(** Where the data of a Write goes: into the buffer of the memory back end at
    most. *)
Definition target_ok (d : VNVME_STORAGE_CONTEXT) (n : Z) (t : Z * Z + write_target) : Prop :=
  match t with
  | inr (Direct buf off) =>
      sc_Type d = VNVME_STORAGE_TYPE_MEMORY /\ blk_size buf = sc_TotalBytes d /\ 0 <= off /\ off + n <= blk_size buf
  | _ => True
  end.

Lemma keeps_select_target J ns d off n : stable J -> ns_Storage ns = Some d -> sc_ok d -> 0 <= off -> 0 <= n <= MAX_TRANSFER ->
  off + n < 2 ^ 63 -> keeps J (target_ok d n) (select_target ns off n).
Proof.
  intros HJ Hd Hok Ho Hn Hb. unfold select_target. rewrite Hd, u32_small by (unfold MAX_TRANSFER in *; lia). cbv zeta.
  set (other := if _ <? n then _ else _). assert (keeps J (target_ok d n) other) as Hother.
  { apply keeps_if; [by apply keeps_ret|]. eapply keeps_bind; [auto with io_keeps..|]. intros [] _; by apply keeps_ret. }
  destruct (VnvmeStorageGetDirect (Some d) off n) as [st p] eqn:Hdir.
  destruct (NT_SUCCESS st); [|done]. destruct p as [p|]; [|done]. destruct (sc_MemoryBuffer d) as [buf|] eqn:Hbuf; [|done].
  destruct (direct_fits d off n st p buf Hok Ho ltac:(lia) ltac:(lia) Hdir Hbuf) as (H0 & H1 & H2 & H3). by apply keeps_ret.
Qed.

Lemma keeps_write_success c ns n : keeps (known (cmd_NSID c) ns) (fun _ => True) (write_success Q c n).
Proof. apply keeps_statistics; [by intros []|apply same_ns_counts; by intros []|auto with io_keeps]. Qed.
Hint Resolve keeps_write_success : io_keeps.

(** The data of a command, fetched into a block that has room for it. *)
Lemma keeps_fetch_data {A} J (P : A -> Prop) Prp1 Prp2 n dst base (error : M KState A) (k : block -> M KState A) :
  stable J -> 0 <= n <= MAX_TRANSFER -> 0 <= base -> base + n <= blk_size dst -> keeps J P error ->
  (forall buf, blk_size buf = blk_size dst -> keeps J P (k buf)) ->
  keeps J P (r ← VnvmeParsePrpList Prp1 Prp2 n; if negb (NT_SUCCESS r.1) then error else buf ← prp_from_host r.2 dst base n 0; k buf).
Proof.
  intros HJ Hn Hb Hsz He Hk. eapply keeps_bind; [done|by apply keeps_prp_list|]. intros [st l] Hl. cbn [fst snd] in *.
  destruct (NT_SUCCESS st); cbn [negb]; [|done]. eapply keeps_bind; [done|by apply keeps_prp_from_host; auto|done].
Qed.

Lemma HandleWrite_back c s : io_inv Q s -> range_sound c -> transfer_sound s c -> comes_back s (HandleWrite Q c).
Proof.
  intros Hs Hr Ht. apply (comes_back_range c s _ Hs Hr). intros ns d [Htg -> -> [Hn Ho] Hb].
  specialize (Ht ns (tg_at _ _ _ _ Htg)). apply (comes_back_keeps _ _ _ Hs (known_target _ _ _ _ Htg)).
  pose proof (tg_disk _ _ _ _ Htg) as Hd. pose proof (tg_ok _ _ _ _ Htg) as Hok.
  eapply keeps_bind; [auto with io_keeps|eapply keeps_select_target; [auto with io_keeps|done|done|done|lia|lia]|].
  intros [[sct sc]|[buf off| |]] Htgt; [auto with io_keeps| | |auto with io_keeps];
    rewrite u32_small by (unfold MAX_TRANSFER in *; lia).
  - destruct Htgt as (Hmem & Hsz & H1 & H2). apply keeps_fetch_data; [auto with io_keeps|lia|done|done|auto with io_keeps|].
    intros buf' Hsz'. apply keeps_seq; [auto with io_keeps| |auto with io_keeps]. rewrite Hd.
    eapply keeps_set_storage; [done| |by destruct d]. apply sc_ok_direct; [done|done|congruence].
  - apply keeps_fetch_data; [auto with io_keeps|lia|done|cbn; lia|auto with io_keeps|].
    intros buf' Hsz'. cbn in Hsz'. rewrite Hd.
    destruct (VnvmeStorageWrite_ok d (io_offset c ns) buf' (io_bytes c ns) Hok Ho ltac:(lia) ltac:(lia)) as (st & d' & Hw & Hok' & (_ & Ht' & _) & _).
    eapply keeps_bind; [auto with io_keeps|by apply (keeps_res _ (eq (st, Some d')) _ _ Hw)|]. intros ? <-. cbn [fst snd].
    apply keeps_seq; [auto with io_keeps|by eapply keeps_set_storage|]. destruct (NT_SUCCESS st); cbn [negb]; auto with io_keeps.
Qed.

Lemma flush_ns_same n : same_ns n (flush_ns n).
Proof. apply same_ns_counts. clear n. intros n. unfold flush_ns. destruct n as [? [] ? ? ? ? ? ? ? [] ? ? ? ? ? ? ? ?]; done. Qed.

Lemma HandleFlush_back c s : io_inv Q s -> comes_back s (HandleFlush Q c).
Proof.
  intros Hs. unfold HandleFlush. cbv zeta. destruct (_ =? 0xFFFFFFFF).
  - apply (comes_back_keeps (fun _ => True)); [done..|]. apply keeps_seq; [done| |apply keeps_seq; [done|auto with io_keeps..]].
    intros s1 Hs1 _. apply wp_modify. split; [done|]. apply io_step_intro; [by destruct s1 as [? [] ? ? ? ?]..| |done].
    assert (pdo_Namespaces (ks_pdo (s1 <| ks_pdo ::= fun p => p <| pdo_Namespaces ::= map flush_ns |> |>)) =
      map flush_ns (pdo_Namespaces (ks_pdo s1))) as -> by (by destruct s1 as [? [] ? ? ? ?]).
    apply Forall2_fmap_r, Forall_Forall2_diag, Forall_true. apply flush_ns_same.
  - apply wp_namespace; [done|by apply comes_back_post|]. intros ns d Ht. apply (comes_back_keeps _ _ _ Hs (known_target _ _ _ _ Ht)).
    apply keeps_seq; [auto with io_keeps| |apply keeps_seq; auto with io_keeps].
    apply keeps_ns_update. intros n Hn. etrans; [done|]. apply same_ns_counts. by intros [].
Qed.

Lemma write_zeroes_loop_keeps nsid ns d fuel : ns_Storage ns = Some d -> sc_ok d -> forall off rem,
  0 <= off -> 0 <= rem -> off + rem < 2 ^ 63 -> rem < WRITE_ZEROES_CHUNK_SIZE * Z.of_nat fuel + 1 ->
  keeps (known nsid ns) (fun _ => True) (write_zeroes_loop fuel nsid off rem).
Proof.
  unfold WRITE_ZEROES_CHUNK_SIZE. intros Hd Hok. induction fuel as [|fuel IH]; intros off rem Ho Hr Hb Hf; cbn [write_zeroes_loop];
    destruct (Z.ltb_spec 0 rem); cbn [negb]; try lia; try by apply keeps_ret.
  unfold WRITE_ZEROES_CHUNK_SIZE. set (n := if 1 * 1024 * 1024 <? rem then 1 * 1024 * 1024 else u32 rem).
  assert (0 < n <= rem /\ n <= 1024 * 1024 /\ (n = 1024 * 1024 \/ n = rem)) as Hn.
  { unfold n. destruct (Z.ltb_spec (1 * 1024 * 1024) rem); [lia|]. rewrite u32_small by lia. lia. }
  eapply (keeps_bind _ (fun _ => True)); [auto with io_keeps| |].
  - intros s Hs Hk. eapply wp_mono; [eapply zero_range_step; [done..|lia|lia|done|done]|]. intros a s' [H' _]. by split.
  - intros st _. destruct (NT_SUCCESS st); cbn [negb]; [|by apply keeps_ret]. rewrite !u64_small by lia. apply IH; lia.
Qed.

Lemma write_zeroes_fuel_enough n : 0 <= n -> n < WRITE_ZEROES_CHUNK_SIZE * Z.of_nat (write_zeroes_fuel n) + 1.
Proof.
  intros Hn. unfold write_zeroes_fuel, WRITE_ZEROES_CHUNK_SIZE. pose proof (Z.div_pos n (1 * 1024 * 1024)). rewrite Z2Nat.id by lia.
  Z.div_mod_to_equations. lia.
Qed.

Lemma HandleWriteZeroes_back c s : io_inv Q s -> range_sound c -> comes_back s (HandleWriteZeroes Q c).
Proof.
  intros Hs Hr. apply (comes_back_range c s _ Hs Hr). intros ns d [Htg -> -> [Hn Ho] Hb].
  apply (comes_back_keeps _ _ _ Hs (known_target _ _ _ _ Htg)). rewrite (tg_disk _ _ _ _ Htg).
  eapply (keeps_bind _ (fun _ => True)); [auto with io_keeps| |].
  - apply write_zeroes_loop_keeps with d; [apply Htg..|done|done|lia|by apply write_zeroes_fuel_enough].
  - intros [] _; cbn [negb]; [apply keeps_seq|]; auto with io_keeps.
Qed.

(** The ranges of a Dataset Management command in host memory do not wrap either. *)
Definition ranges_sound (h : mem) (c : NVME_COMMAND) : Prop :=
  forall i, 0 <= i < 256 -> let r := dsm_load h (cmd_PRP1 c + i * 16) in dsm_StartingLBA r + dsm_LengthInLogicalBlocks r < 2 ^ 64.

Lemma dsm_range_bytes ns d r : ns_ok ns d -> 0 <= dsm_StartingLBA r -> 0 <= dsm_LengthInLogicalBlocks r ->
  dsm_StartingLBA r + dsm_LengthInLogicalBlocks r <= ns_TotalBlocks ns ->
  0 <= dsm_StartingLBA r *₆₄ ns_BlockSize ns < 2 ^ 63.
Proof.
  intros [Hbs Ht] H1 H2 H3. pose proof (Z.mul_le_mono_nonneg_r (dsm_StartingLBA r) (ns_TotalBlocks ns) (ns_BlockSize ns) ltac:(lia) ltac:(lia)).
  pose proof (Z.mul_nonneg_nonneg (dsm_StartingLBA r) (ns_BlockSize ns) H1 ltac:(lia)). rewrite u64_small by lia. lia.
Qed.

What needs to be done
With the line that has "stable J -> 0" as the first and the line that has "intros buf' Hsz'. apply" as the last, repeat exactly that run of lines above and no more.

Written solution
  stable J -> 0 <= n <= MAX_TRANSFER -> 0 <= base -> base + n <= blk_size dst -> keeps J P error ->
  (forall buf, blk_size buf = blk_size dst -> keeps J P (k buf)) ->
  keeps J P (r ← VnvmeParsePrpList Prp1 Prp2 n; if negb (NT_SUCCESS r.1) then error else buf ← prp_from_host r.2 dst base n 0; k buf).
Proof.
  intros HJ Hn Hb Hsz He Hk. eapply keeps_bind; [done|by apply keeps_prp_list|]. intros [st l] Hl. cbn [fst snd] in *.
  destruct (NT_SUCCESS st); cbn [negb]; [|done]. eapply keeps_bind; [done|by apply keeps_prp_from_host; auto|done].
Qed.

Lemma HandleWrite_back c s : io_inv Q s -> range_sound c -> transfer_sound s c -> comes_back s (HandleWrite Q c).
Proof.
  intros Hs Hr Ht. apply (comes_back_range c s _ Hs Hr). intros ns d [Htg -> -> [Hn Ho] Hb].
  specialize (Ht ns (tg_at _ _ _ _ Htg)). apply (comes_back_keeps _ _ _ Hs (known_target _ _ _ _ Htg)).
  pose proof (tg_disk _ _ _ _ Htg) as Hd. pose proof (tg_ok _ _ _ _ Htg) as Hok.
  eapply keeps_bind; [auto with io_keeps|eapply keeps_select_target; [auto with io_keeps|done|done|done|lia|lia]|].
  intros [[sct sc]|[buf off| |]] Htgt; [auto with io_keeps| | |auto with io_keeps];
    rewrite u32_small by (unfold MAX_TRANSFER in *; lia).
  - destruct Htgt as (Hmem & Hsz & H1 & H2). apply keeps_fetch_data; [auto with io_keeps|lia|done|done|auto with io_keeps|].
    intros buf' Hsz'. apply keeps_seq; [auto with io_keeps| |auto with io_keeps]. rewrite Hd.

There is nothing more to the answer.